Colocation has become a popular option for companies with midsize IT needs—especially those in Internet related business—because it allows the company to focus its IT staff on the actual work being done, instead of the logistical support needs which underlie the work. Significant benefits of scale (large power and mechanical systems) result in large colocation facilities, typically 4500 to 9500 square metres (roughly 50,000 to 100,000 square feet).

Colocation facilities provide, as a retail rental business, usually on a term contract:

  • lockable rack cabinets or cages,
  • power in a variety of formats, AC and DC,
  • network connectivity—either in a ‘house blend’, where the colo provider is a customer of carriers, and connects their clients to their own router for access to multiple carriers, or as direct ‘cross-connect’ access to the routers of the carriers themselves, or both,
  • cooling,
  • physical security (including video surveillance, biometric and badge access, logging, and the like), and
  • real-time live monitoring of all these functions for failures.

They also provide redundant systems for, usually, all of these features, to mitigate the problems when each inevitably fails.

Among the economies of scale which result from grouping many small-to-midsized customers together in one facility are included:

  • higher reliability due to redundant systems
  • full time monitoring by live humans
  • lower network latency and higher bandwidth at a lower cost
  • specialist staff, like network and facilities engineers, which would not be cost effective for any single client to keep on the payroll.

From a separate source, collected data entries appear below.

(* ===== verification/SemaphoreProofs.v ===== *)
(** The invariant of [LightweightSemaphore] under every interleaving, and what
    it gives: no permit is granted twice, none is lost, and no thread stays
    blocked while there is one. *)

From S2P Require Import Prelude MachineInt Semaphore.

Section proofs.
Context (sb : Z) (platform : Platform) (m_maxSpins : Z).
Context {os : OsSemaphore} `{!OsSemaphoreLaws os}.
Context (Hsb : 32 <= sb).
Implicit Types (s : LightweightSemaphore) (p : sem_pc) (r : sem_result + sem_pc).

(** Threads whose decrement of the count is not a permit yet. *)
Definition waiting p : Z :=
  match p with OsWait _ | AdjustLoad _ | AdjustTryWait _ | AdjustCas _ _ => 1 | _ => 0 end.
(** Permits for the system's semaphore that are on their way. *)
Definition posting p : Z := match p with SignalPost n => n | _ => 0 end.
(** Permits acquired by a call that has not returned. *)
Definition holding p : Z :=
  match p with
  | ManyLoad _ (PlusOne _) | ManyLoop _ _ (PlusOne _) => 1
  | AssertResult n => Z.max 0 n
  | _ => 0
  end.

Definition spin_wf (m : spin_call) : Prop :=
  match m with WaitOne _ => True | WaitMany max _ _ => 0 < max end.
Definition pc_wf p : Prop :=
  match p with
  | TryLoad _ | TryLoop _ _ => True
  | ManyLoad max _ | ManyLoop _ max _ => 0 <= max
  | SpinLoop _ m | FetchSub m | OsWait m | AdjustLoad m | AdjustTryWait m => spin_wf m
  | SpinCas oldCount _ m => spin_wf m /\ 0 < oldCount
  | AdjustCas oldCount m => spin_wf m /\ oldCount < 0
  | AssertResult n => 0 <= n
  | SignalAdd count => 0 <= count
  | SignalPost count => 0 < count
  end.

Definition on (f : sem_pc -> Z) r : Z := match r with inl _ => 0 | inr p => f p end.
Definition acquired r : Z := match r with inl x => acquires x | inr _ => 0 end.

(** What one step does to the accounts. *)
Record accounts s p r s' : Prop := {
  ac_count : m_count s' + on holding r + on waiting r + acquired r
             = m_count s + holding p + waiting p + releases p;
  ac_value : os_value (m_sema s') + on posting r - on waiting r - Z.min 0 (m_count s')
             = os_value (m_sema s) + posting p - waiting p - Z.min 0 (m_count s);
  ac_nonneg : 0 <= os_value (m_sema s');
  ac_acquired : 0 <= acquired r;
  ac_wf : match r with inl _ => True | inr p' => pc_wf p' end
}.

(** The count is far enough from the ends of its type. *)
Definition in_range s p : Prop :=
  - 2 ^ 31 < m_count s /\ m_count s + releases p < 2 ^ (sb - 1).

Lemma wp_cas (e d : Z) (Q : bool * Z -> LightweightSemaphore -> Prop) E s :
  (m_count s = e -> Q (true, e) (mkSemaphore d (m_sema s))) ->
  (m_count s <> e -> Q (false, m_count s) s) ->
  wp (cas_count e d) Q E s.
Proof using Type.
  intros H1 H2. unfold cas_count, load_count, set_count. wp_steps.
  destruct (Z.eqb_spec (m_count s) e); wp_steps; [subst e|]; auto.
Qed.

Lemma wp_fetch_add d (Q : Z -> LightweightSemaphore -> Prop) E s :
  - 2 ^ (sb - 1) <= m_count s + d < 2 ^ (sb - 1) ->
  Q (m_count s) (mkSemaphore (m_count s + d) (m_sema s)) -> wp (fetch_add_count sb d) Q E s.
Proof using Hsb.
  intros Hd HQ. unfold fetch_add_count, load_count, set_count. wp_steps.
  by rewrite to_signed_wrap_small by lia.
Qed.

Lemma wp_acquire req c (Q : os_result -> LightweightSemaphore -> Prop) E s :
  0 <= os_value (m_sema s) ->
  (forall sema, 0 < os_value (m_sema s) -> os_value sema = os_value (m_sema s) - 1 ->
     Q OsSuccess (mkSemaphore (m_count s) sema)) ->
  (forall x sema, x <> OsSuccess -> os_value sema = os_value (m_sema s) ->
     Q x (mkSemaphore (m_count s) sema)) ->
  wp (acquire req c) Q E s.
Proof using OsSemaphoreLaws0.
  intros Hv H1 H2. unfold acquire, wp. destruct (os_acquire _ _ _) as [x sema] eqn:Ha.
  destruct (decide (x = OsSuccess)) as [->|Hx].
  - apply os_acquire_success in Ha as [??]. auto.
  - apply os_acquire_failure in Ha; auto.
Qed.

Lemma wp_release c n (Q : bool -> LightweightSemaphore -> Prop) E s :
  (forall sema, os_value sema = os_value (m_sema s) + n ->
     Q true (mkSemaphore (m_count s) sema)) ->
  (forall sema, os_value sema = os_value (m_sema s) ->
     Q false (mkSemaphore (m_count s) sema)) ->
  wp (release c n) Q E s.
Proof using OsSemaphoreLaws0.
  intros H1 H2. unfold release, wp. destruct (os_release _ _ _) as [[] sema] eqn:Ha.
  - apply os_release_success in Ha. auto.
  - apply os_release_failure in Ha. auto.
Qed.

Major types of colocation customers are:

  • Web commerce companies, who use the facilities for a safe environment and cost-effective, redundant connections to the Internet
  • Major enterprises, who use the facility for disaster avoidance, offsite data backup and business continuity
  • Telecommunication companies, who use the facilities to exchange traffic with other telecommunications companies and access to potential clients—a colo facility where many carriers are physically present is often called a ‘carrier hotel’; the presence of such a facility at a colo increases its value to some classes of potential customers.